* [Work task]: Only the records, repeated exactly, should make up the response.

[Records from a data collection]
────
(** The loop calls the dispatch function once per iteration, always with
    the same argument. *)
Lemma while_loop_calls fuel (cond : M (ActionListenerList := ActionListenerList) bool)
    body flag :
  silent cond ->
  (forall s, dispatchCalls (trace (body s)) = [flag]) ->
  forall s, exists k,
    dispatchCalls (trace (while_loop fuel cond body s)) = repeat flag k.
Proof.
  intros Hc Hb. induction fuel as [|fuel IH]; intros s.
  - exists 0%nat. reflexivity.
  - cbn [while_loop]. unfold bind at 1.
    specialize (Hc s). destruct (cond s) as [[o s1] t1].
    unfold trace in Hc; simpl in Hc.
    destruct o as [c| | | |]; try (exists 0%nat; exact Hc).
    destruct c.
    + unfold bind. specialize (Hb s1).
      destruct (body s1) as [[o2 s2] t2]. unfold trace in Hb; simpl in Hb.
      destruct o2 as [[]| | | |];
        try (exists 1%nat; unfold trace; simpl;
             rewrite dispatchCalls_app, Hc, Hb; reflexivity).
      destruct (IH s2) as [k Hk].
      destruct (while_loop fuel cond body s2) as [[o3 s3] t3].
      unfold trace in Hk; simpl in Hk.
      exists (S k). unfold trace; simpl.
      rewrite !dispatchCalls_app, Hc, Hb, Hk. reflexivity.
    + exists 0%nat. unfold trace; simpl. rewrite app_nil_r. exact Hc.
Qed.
────
* [Worked solution]:
(** The loop calls the dispatch function once per iteration, always with
    the same argument. *)
Lemma while_loop_calls fuel (cond : M (ActionListenerList := ActionListenerList) bool)
    body flag :
  silent cond ->
  (forall s, dispatchCalls (trace (body s)) = [flag]) ->
  forall s, exists k,
    dispatchCalls (trace (while_loop fuel cond body s)) = repeat flag k.
Proof.
  intros Hc Hb. induction fuel as [|fuel IH]; intros s.
  - exists 0%nat. reflexivity.
  - cbn [while_loop]. unfold bind at 1.
    specialize (Hc s). destruct (cond s) as [[o s1] t1].
    unfold trace in Hc; simpl in Hc.
    destruct o as [c| | | |]; try (exists 0%nat; exact Hc).
    destruct c.
    + unfold bind. specialize (Hb s1).
      destruct (body s1) as [[o2 s2] t2]. unfold trace in Hb; simpl in Hb.
      destruct o2 as [[]| | | |];
        try (exists 1%nat; unfold trace; simpl;
             rewrite dispatchCalls_app, Hc, Hb; reflexivity).
      destruct (IH s2) as [k Hk].
      destruct (while_loop fuel cond body s2) as [[o3 s3] t3].
      unfold trace in Hk; simpl in Hk.
      exists (S k). unfold trace; simpl.
      rewrite !dispatchCalls_app, Hc, Hb, Hk. reflexivity.
    + exists 0%nat. unfold trace; simpl. rewrite app_nil_r. exact Hc.
Qed.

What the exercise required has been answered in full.